START DATA TO EXAMINE
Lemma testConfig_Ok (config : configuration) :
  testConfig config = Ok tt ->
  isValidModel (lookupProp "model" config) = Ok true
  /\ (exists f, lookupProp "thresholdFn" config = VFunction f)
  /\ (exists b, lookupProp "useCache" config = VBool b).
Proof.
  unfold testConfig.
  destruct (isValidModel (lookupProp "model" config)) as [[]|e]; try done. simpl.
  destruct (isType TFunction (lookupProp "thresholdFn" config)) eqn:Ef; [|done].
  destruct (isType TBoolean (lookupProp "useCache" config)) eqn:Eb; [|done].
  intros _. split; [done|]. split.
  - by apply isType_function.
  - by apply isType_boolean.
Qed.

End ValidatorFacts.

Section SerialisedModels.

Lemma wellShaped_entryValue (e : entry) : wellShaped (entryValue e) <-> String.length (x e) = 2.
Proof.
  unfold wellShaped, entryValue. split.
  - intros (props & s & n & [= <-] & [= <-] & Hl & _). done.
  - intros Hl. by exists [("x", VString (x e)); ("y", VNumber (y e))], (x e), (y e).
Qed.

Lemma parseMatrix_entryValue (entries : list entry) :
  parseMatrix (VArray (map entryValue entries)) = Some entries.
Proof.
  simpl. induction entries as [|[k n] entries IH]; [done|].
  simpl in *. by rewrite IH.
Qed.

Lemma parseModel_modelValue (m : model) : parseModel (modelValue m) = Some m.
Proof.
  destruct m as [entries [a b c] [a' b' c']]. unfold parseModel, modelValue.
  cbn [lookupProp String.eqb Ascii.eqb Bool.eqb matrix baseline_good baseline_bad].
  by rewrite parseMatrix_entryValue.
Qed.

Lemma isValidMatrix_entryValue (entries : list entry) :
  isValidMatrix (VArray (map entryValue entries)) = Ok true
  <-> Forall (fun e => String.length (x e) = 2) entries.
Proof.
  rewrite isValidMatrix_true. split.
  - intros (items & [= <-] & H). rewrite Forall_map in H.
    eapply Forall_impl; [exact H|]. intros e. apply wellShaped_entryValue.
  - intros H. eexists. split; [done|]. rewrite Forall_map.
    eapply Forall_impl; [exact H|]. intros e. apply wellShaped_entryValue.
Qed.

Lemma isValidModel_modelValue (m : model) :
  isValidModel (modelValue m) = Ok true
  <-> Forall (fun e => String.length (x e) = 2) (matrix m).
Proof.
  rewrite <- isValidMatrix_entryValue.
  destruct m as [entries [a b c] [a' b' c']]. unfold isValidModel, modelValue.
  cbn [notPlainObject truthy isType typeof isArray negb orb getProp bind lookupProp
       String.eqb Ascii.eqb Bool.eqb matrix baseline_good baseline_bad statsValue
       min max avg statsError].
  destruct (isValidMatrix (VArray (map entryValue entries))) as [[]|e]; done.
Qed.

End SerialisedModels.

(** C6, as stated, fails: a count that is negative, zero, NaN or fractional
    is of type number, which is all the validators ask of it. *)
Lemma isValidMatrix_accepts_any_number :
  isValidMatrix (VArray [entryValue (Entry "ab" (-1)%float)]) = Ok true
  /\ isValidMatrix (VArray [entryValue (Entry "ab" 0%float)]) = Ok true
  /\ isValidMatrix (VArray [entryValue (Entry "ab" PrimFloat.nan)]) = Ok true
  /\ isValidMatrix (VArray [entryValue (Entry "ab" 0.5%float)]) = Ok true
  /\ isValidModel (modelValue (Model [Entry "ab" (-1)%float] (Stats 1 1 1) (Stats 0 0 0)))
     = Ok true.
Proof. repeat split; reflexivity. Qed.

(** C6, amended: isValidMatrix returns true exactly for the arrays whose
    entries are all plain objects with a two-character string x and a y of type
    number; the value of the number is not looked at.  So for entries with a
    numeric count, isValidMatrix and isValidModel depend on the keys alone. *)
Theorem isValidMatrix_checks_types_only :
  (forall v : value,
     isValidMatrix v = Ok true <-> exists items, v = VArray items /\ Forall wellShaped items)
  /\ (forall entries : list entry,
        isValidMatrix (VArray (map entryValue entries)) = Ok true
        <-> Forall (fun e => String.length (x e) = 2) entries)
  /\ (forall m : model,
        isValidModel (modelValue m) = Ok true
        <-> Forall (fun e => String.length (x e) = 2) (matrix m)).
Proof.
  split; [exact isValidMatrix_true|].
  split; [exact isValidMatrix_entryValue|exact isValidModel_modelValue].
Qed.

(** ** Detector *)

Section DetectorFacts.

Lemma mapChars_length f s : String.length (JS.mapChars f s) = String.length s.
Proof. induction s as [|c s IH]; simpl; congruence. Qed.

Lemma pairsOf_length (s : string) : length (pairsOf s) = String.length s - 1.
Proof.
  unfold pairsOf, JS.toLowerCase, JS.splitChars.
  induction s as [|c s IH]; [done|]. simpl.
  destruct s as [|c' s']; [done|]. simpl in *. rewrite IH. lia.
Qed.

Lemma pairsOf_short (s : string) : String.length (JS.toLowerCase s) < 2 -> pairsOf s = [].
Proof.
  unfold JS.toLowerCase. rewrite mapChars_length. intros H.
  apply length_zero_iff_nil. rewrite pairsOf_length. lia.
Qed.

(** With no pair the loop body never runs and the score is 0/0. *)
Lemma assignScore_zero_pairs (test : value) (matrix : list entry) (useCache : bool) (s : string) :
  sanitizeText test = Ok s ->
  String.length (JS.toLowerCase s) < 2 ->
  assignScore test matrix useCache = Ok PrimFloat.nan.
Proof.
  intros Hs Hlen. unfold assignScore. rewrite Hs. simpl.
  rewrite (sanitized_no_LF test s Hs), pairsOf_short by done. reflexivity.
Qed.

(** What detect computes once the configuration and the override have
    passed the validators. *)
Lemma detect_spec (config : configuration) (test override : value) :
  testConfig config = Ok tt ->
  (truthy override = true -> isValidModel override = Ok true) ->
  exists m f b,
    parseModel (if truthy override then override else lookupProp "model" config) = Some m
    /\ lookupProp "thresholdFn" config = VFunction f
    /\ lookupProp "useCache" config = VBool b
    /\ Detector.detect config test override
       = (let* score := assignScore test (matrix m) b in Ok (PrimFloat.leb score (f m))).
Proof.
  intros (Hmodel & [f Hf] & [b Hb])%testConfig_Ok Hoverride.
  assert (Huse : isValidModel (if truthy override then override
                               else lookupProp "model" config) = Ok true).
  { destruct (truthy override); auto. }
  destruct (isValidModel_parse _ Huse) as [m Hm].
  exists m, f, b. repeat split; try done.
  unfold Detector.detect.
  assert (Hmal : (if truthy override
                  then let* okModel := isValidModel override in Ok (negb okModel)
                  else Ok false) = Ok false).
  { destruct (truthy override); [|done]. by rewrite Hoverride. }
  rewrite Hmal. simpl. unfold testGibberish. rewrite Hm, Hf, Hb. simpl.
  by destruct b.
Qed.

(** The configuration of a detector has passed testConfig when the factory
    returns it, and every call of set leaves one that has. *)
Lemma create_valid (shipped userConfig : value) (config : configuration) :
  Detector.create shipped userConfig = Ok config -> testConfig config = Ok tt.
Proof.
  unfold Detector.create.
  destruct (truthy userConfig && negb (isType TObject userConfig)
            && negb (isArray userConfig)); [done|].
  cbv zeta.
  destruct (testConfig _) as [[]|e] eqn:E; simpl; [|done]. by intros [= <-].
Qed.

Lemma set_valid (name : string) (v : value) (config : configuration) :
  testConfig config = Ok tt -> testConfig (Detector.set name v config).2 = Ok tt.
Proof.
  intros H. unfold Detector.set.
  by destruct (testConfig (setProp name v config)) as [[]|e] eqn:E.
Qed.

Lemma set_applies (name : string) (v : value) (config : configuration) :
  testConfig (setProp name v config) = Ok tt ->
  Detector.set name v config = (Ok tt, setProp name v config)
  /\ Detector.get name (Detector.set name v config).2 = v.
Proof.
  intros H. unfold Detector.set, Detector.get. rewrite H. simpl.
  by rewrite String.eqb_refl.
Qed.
END DATA TO EXAMINE
START DATA TO EXAMINE
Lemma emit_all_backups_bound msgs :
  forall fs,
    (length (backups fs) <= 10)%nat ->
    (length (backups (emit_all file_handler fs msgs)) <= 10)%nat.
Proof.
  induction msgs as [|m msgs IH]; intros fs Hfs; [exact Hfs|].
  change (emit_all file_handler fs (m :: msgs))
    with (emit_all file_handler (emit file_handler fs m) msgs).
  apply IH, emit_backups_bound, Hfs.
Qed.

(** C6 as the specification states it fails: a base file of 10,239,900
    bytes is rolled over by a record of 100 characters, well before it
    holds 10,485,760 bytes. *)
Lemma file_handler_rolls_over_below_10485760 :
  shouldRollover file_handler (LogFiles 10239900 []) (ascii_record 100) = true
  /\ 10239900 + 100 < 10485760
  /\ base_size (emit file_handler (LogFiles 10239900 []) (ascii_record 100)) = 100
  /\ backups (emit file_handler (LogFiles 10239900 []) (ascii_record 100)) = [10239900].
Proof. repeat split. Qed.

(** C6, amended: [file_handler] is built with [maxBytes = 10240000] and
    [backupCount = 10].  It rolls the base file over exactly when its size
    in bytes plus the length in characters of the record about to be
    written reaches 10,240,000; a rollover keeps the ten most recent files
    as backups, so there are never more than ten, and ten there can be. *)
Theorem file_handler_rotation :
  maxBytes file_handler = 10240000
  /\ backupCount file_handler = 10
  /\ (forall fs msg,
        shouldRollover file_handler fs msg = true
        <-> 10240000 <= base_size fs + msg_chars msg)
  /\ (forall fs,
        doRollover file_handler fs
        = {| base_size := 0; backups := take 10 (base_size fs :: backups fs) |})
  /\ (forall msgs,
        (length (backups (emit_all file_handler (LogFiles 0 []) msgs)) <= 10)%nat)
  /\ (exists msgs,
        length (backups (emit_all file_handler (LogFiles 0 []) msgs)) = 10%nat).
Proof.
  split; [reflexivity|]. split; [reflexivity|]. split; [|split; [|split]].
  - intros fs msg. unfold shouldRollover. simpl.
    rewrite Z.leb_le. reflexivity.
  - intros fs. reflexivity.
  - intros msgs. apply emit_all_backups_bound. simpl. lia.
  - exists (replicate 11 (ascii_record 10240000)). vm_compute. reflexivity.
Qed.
END DATA TO EXAMINE
EXERCISE DESCRIPTION:
Of the entries above, repeat exactly the lines from the line with "parseMatrix (VArray (map" through the line with "rewrite isValidMatrix_true. split.", both of them included.

THE COMPLETED TASK:
  parseMatrix (VArray (map entryValue entries)) = Some entries.
Proof.
  simpl. induction entries as [|[k n] entries IH]; [done|].
  simpl in *. by rewrite IH.
Qed.

Lemma parseModel_modelValue (m : model) : parseModel (modelValue m) = Some m.
Proof.
  destruct m as [entries [a b c] [a' b' c']]. unfold parseModel, modelValue.
  cbn [lookupProp String.eqb Ascii.eqb Bool.eqb matrix baseline_good baseline_bad].
  by rewrite parseMatrix_entryValue.
Qed.

Lemma isValidMatrix_entryValue (entries : list entry) :
  isValidMatrix (VArray (map entryValue entries)) = Ok true
  <-> Forall (fun e => String.length (x e) = 2) entries.
Proof.
  rewrite isValidMatrix_true. split.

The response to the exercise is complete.